━━━ Material for the task ━━━

(* ===== verification/SqliteSpec.v ===== *)
(** * The contract of the SQLite renderer *)
From S2P Require Import Prelude GoStrings StringFacts Schema WellFormed Compiler Examples.
From S2P Require Import CompilerFacts CompileSpec Render Sqlite.

Import Sqlite.

(** ** Diagnostics *)

Definition nestedField (c : option Field * string) : Outcome (list MappingDiagnostic) :=
  match c.1 with
  | Some (mkField m (Some ft)) =>
      _ ← wrapErr ("sqlite: field " +:+ Quote c.2 +:+ ": ") (mapping ft (quote (name m)));
      nested ← nestedDiagnostics ft c.2;
      Ok (mkDiagnostic c.2 RANGE_WIDENED nestedMessage :: nested)
  | _ => Err ("sqlite: field " +:+ Quote c.2 +:+ ": missing nested logical type")
  end.

Lemma mapOutcome_map {A B C} (g : A -> B) (f : B -> Outcome C) l :
  mapOutcome f (map g l) = mapOutcome (fun x => f (g x)) l.
Proof. induction l as [|x l IH]; [done|]. simpl. by rewrite IH. Qed.

Lemma sqlite_nestedDiagnostics_unfold t path :
  nestedDiagnostics t path =
  (r ← mapOutcome nestedField (childPaths path (kindOf t)); Ok (concat r)).
Proof.
  destruct t as [p [| | |[fs|]|[[e n]|]|[[k v]|]| | | | | |]]; simpl; try done.
  - rewrite mapOutcome_map. done.
  - change (nestedField (e, path +:+ "[]")) with
      (nestedField (e, path +:+ "[]")). unfold nestedField. simpl.
    destruct e as [[m [ft|]]|]; simpl; [|done..].
    destruct (mapping ft _); simpl; try done.
    destruct (nestedDiagnostics ft _); simpl; try done. by rewrite app_nil_r.
  - unfold nestedField. simpl.
    destruct k as [[m [ft|]]|]; simpl; [|done..].
    destruct (mapping ft _); simpl; try done.
    destruct (nestedDiagnostics ft _); simpl; try done.
    destruct v as [[m' [ft'|]]|]; simpl; [|done..].
    destruct (mapping ft' _); simpl; try done.
    destruct (nestedDiagnostics ft' _); simpl; try done. by rewrite app_nil_r.
Qed.

Lemma mapping_total t nm : wfKind (kindOf t) -> exists r, mapping t nm = Ok r.
Proof.
  unfold mapping, jsonMapping, jsonShape, maxInt32N. intros Hk.
  destruct (kindOf t) as [|[p|]|[e|]|[fs|]|[[e n]|]|[[k v]|]|[ts|]|[u|]|[j|]|[d|]|[u|]|[n|]];
    simpl in *; try done; try by eexists.
  - destruct p; simpl in *; try done; by eexists.
  - destruct Hk as [Hne _]. destruct (et_values e); [done|]. simpl. by eexists.
  - destruct Hk as [_ Hn]. destruct (N.ltb_spec 2147483647 n); [lia|]. simpl. by eexists.
  - destruct Hk as [-> ->]. by eexists.
  - subst u. by eexists.
  - destruct j; simpl in *; try done; by eexists.
  - destruct Hk as [Hp Hs].
    destruct (N.eqb_spec (dec_precision d) 0); [lia|]. destruct (N.ltb_spec 38 (dec_precision d)); [lia|].
    destruct (N.ltb_spec (dec_precision d) (dec_scale d)); [lia|]. by eexists.
  - destruct (N.eqb_spec n 0); [lia|]. destruct (N.ltb_spec 2147483647 n); [lia|]. by eexists.
Qed.

(** A nested field yields one diagnostic per node, in preorder. *)
Lemma nestedField_total f path :
  wfTree f ->
  exists ds, nestedField (Some f, path) = Ok ds /\ map field_path ds = fieldPaths path f.
Proof.
  intros Hwf. revert f Hwf path. apply (wfTree_ind (fun f => forall path,
    exists ds, nestedField (Some f, path) = Ok ds /\ map field_path ds = fieldPaths path f)).
  intros m t [[ft Ht] [Hk _]] _ IH path. cbn [typ] in Ht, Hk. subst t. cbn [GetKind] in Hk, IH.
  rewrite fieldPaths_unfold. unfold nestedField. cbn [fst snd GetKind].
  destruct (mapping_total ft (quote (name m)) Hk) as [r ->]. simpl.
  rewrite sqlite_nestedDiagnostics_unfold. rewrite <- (childPaths_fst path) in IH.
  assert (exists rs, mapOutcome nestedField (childPaths path (kindOf ft)) = Ok rs /\
    map field_path (concat rs) = concat (map pathsOf (childPaths path (kindOf ft)))) as (rs&->&Hrs).
  { induction (childPaths path (kindOf ft)) as [|[o q] l IHl]; [by exists []|].
    apply list.Forall_cons in IH as [(g&Heq&Hg) IH]. simpl in Heq. subst o.
    destruct (Hg q) as (ds&Hds&Hp). destruct (IHl IH) as (rs&Hrs&Hps).
    exists (ds :: rs). simpl. rewrite Hds. simpl. rewrite Hrs. split; [done|].
    by rewrite map_app, Hp, Hps. }
  simpl. eexists. split; [done|]. simpl. by rewrite Hrs.
Qed.

Lemma sqlite_defaultExpression_total f :
  wfPresence (meta f) (GetKind (typ f)) -> wfKind (GetKind (typ f)) ->
  exists e, defaultExpression f = Ok e.
Proof.
  unfold wfPresence, defaultExpression, GetEnum, GetPrimitive. intros Hp Hk.
  destruct (presence (meta f)); try by eexists.
  destruct Hp as (_&_&_&Hs). destruct (GetKind (typ f)) as [|[p|]|[e|]| | | | | | | | |]; simpl in *;
    try done; try by eexists.
  destruct p; by eexists.
Qed.

(** ** The table *)

(** What the renderer requires of the names and the descriptions of a dataset. *)
Record Renderable (ds : DatasetSchema) : Prop := mkRenderable {
  rd_wf : wfDataset ds;
  rd_fields : ds_fields ds <> [];
  rd_name : validText (ds_name ds) = Ok tt /\ ds_name ds <> "" /\
            HasPrefix (asciiLower (ds_name ds)) "sqlite_" = false;
  rd_description : validText (ds_description ds) = Ok tt;
  rd_texts : forallb (fun o => isOk (validText (name (metaOf o))) &&
                               isOk (validText (description (metaOf o)))) (ds_fields ds) = true;
  rd_folded : NoDup (map (fun o => asciiLower (name (metaOf o))) (ds_fields ds))
}.

Lemma column_total state f d :
  wfTree f -> fieldName f <> "" -> validText (name (meta f)) = Ok tt ->
  validText (description (meta f)) = Ok tt -> asciiLower (name (meta f)) ∉ seen state ->
  exists state' ds, column state (Some f) d = (d ++ ds, Ok state') /\
    map field_path ds = fieldPaths (name (meta f)) f /\
    seen state' = seen state ++ [asciiLower (name (meta f))].
Proof.
  destruct f as [m t]. intros Hwf Hne Hn Hd Hseen. cbn [meta] in *.
  destruct (wfTree_node _ _ Hwf) as [[ft Ht] [Hk Hp]]. simpl in Ht. subst t.
  destruct (mapping_total ft (quote (name m)) Hk) as [[[[ty ck] cp] ms] Hm].
  destruct (sqlite_defaultExpression_total _ Hp Hk) as [e He].
  destruct (nestedField_total (mkField m (Some ft)) (name m) Hwf) as (ds&Hds&Hpaths).
  unfold nestedField in Hds. simpl in Hds. rewrite Hm in Hds. simpl in Hds.
  destruct (nestedDiagnostics ft (name m)) as [nested| | |] eqn:Hnest; try done. simpl in Hds.
  injection Hds as <-. unfold column.
  rewrite (bool_decide_eq_false_2 (name m = "")), (bool_decide_eq_false_2 (_ ∈ seen state)) by done.
  unfold fieldName in Hne. simpl in Hne.
  erewrite W_bind_run by done. erewrite W_bind_run by (unfold liftW; rewrite Hn; done).
  erewrite W_bind_run by (unfold liftW; rewrite Hd; done). erewrite W_bind_run by done.
  erewrite W_bind_run by (unfold liftW; rewrite Hm; done). cbv beta iota.
  erewrite W_bind_run by (unfold liftW; rewrite He; done).
  erewrite W_bind_run by (unfold emit; done).
  erewrite W_bind_run by (unfold liftW; rewrite Hnest; done).
  erewrite W_bind_run by (unfold emit; done).
  eexists _, (mkDiagnostic (name m) cp ms :: nested). split; [|split].
  - unfold mret, W_ret. rewrite <- app_assoc. done.
  - simpl in *. injection Hpaths as Hpaths. by rewrite Hpaths.
  - done.
Qed.

Lemma columns_total fs state d :
  Forall wfTree fs -> Forall (fun f => fieldName f <> "") fs ->
  Forall (fun f => validText (name (meta f)) = Ok tt /\ validText (description (meta f)) = Ok tt) fs ->
  NoDup (seen state ++ map (fun f => asciiLower (fieldName f)) fs) ->
  exists state' ds, foldW column (map Some fs) state d = (d ++ ds, Ok state') /\
    map field_path ds = concat (map (fun f => fieldPaths (name (meta f)) f) fs).
Proof.
  revert state d. induction fs as [|f fs IH]; intros state d Hwf Hne Htx Hnd.
  - exists state, []. simpl. by rewrite app_nil_r.
  - apply list.Forall_cons in Hwf as [Hf Hwf]. apply list.Forall_cons in Hne as [Hn Hne].
    apply list.Forall_cons in Htx as [[Ht1 Ht2] Htx]. simpl in Hnd.
    destruct (column_total state f d Hf Hn Ht1 Ht2) as (s1&ds1&Hc&Hp&Hs).
    { apply list.NoDup_app in Hnd as (_&Hdis&_). intros Hin. apply (Hdis _ Hin). left. }
    destruct (IH s1 (d ++ ds1) Hwf Hne Htx) as (s2&ds2&Hc2&Hp2).
    { rewrite Hs. unfold fieldName in Hnd. by rewrite <- app_assoc. }
    exists s2, (ds1 ++ ds2). simpl map. cbn [foldW]. erewrite W_bind_run by exact Hc.
    split; [by rewrite Hc2, app_assoc|]. rewrite map_app, Hp, Hp2. done.
Qed.

Lemma isOk_unit (m : Outcome unit) : isOk m = true -> m = Ok tt.
Proof. by destruct m as [[]| | |]. Qed.

Lemma forallb_texts l :
  forallb (fun o => isOk (validText (name (metaOf o))) && isOk (validText (description (metaOf o)))) l
  = true ->
  Forall (fun o => validText (name (metaOf o)) = Ok tt /\ validText (description (metaOf o)) = Ok tt) l.
Proof.
  intros H. rewrite forallb_forall in H. apply List.Forall_forall. intros o [??]%H%andb_true_iff.
  split; by apply isOk_unit.
Qed.

Lemma datasetPaths_Some ds fs :
  ds_fields ds = map Some fs ->
  datasetPaths ds = concat (map (fun f => fieldPaths (name (meta f)) f) fs).
Proof.
  unfold datasetPaths. intros ->. induction fs as [|f fs IH]; [done|]. simpl. by rewrite IH.
Qed.

(** Every well-formed dataset whose names and descriptions are valid text,
    whose columns differ case-insensitively and whose table name is not reserved
    renders to a table, with exactly one diagnostic per node of the schema, in
    preorder. *)
Theorem sqlite_total ds :
  Renderable ds ->
  exists diagnostics sql, DDL (Some ds) = (diagnostics, Ok sql) /\
    map field_path diagnostics = datasetPaths ds.
Proof.
  intros [Hwf Hne (Hn&Hnn&Hpre) Hd Htx Hnd]. pose proof (wfDataset_fields _ Hwf) as Htrees.
  destruct Hwf as [(fs&Hfs&_&Hnames) _]. rewrite Hfs in *.
  destruct (columns_total fs (mkColumns [] [] []) []) as (state&diags&Hc&Hp).
  - rewrite List.Forall_map in Htrees. eapply list.Forall_impl; [exact Htrees|]. by intros f (g&[= <-]&?).
  - eapply list.Forall_impl; [exact Hnames|]. by intros f [? _].
  - apply forallb_texts in Htx. by rewrite List.Forall_map in Htx.
  - rewrite map_map in Hnd. exact Hnd.
  - exists diags. rewrite (datasetPaths_Some ds fs Hfs).
    eexists. split; [|exact Hp]. unfold DDL. rewrite Hfs.
    erewrite W_bind_run by (unfold liftW; by destruct fs).
    erewrite W_bind_run by (unfold liftW; rewrite Hn, bool_decide_eq_false_2, Hpre by done; done).
    erewrite W_bind_run by (unfold liftW; rewrite Hd; done).
    erewrite W_bind_run by exact Hc. unfold mret, W_ret. by rewrite app_nil_l.
Qed.

(** ** Safety of the text *)

Lemma comment_lines value indent :
  noByte LF indent = true ->
  Forall (fun line => line = "" \/ HasPrefix line (indent +:+ "-- ") = true)
    (Split (comment value indent) LF).
Proof.
  intros Hi. unfold comment. case_decide; [by repeat constructor|].
  set (text := ReplaceAll value _ _). rewrite (ReplaceAll_byte text LF).
  change (String LF "" +:+ indent +:+ "-- ") with (String LF (indent +:+ "-- ")).
  change (Forall (fun line => line = "" \/ HasPrefix line (indent +:+ "-- ") = true)
    (Split (indent +:+ "-- " +:+ prefixLines LF (indent +:+ "-- ") text +:+ String LF "") LF)).
  replace (indent +:+ "-- " +:+ prefixLines LF (indent +:+ "-- ") text +:+ String LF "") with
    (((indent +:+ "-- ") +:+ prefixLines LF (indent +:+ "-- ") text) +:+ String LF "")
    by (by rewrite !append_assoc).
  rewrite Split_append, Split_prefixLines by (by rewrite noByte_append, Hi).
  apply Forall_app. split; [|by repeat constructor].
  destruct (Split _ LF) as [|x xs]; constructor.
  - right. apply HasPrefix_append.
  - apply List.Forall_map, Forall_true. intros l. right. apply HasPrefix_append.
Qed.

Lemma validText_Ok s u : validText s = Ok u -> noByte NUL s = true /\ ValidString s = true.
Proof.
  unfold validText. intros [Hv Hn]%failIf_Ok%orb_false_iff.
  split; [by apply containsByte_noByte|by apply negb_false_iff].
Qed.

(** Identifiers and comments cannot break out of the statement: the table
    name is read back exactly by the SQL lexer, and a description is rendered as
    comment lines only, each behind the comment marker. *)
Theorem sqlite_text_safe ds diagnostics sql :
  DDL (Some ds) = (diagnostics, Ok sql) ->
  exists rest tail,
    sql = comment (ds_description ds) "" +:+ "CREATE TABLE " +:+ rest /\
    lexQuoted DQUOTE rest = Some (ds_name ds, tail) /\
    noByte NUL (ds_name ds) = true /\
    Forall (fun line => line = "" \/ HasPrefix line "-- " = true)
      (Split (comment (ds_description ds) "") LF).
Proof.
  unfold DDL. intros Hd. W_inv Hd.
  eexists _, _. split_and!; [done|by apply lexQuoted_quoteWith| |exact (comment_lines (ds_description ds) "" eq_refl)].
  repeat match goal with Hb : (_ || _)%bool = false |- _ => apply orb_false_iff in Hb as [??] end.
  destruct (validText (ds_name ds)) as [u| | |] eqn:Hv; try done. by destruct (validText_Ok _ _ Hv).
Qed.

(** The definition of a column: its comment, then its quoted name. *)
Lemma columnDefinition_lex f typeName check defaultSQL :
  exists tail, columnDefinition f typeName check defaultSQL =
    comment (description (meta f)) "  " +:+ "  " +:+ quote (name (meta f)) +:+ tail /\
    startsWith DQUOTE tail = false.
Proof. unfold columnDefinition. eexists. split; [reflexivity|]. done. Qed.

(** A column definition starts with comment lines and the column name,
    which the SQL lexer reads back exactly; nothing of a name or a description
    is read as SQL. *)
Theorem sqlite_column_safe f typeName check defaultSQL :
  exists rest tail,
    columnDefinition f typeName check defaultSQL = comment (description (meta f)) "  " +:+ "  " +:+ rest /\
    lexQuoted DQUOTE rest = Some (name (meta f), tail) /\
    Forall (fun line => line = "" \/ HasPrefix line "  -- " = true)
      (Split (comment (description (meta f)) "  ") LF).
Proof.
  destruct (columnDefinition_lex f typeName check defaultSQL) as (tail&->&Ht).
  eexists _, tail. split_and!; [done|by apply lexQuoted_quoteWith|exact (comment_lines (description (meta f)) "  " eq_refl)].
Qed.

(** ** Witnesses *)

Lemma sqlite_total_witness :
  exists diagnostics sql, DDL (Some orderV2) = (diagnostics, Ok sql) /\
    map field_path diagnostics = datasetPaths orderV2.
Proof.
  apply sqlite_total. constructor.
  - apply (Run_wfDataset_of shop2 4 Order2 (Some orderV1) orderV2 shop2_wf Order2_wf).
    vm_compute. reflexivity.
  - discriminate.
  - vm_compute. repeat split; discriminate.
  - vm_compute. reflexivity.
  - vm_compute. reflexivity.
  - by_computation.
Defined.

Definition hostile : DatasetSchema :=
  mkDatasetSchema "m" (String DQUOTE "t); DROP TABLE x; --") (String CR "DROP TABLE y;") (ds_fields orderV2) 0 [].
Definition hostileSQL : string :=
  Eval vm_compute in match (DDL (Some hostile)).2 with Ok sql => sql | _ => "" end.
Lemma sqlite_text_safe_witness :
  exists rest tail, hostileSQL = comment (ds_description hostile) "" +:+ "CREATE TABLE " +:+ rest /\
    lexQuoted DQUOTE rest = Some (ds_name hostile, tail).
Proof.
  destruct (sqlite_text_safe hostile (DDL (Some hostile)).1 hostileSQL) as (rest&tail&Heq&Hlex&_).
  - vm_compute. reflexivity.
  - exists rest, tail. split; [exact Heq|exact Hlex].
Defined.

━━━

_Problem details_
Copy every line where the word "wfPresence" is present in the entries above.

_Solution below_
  wfPresence (meta f) (GetKind (typ f)) -> wfKind (GetKind (typ f)) ->
  unfold wfPresence, defaultExpression, GetEnum, GetPrimitive. intros Hp Hk.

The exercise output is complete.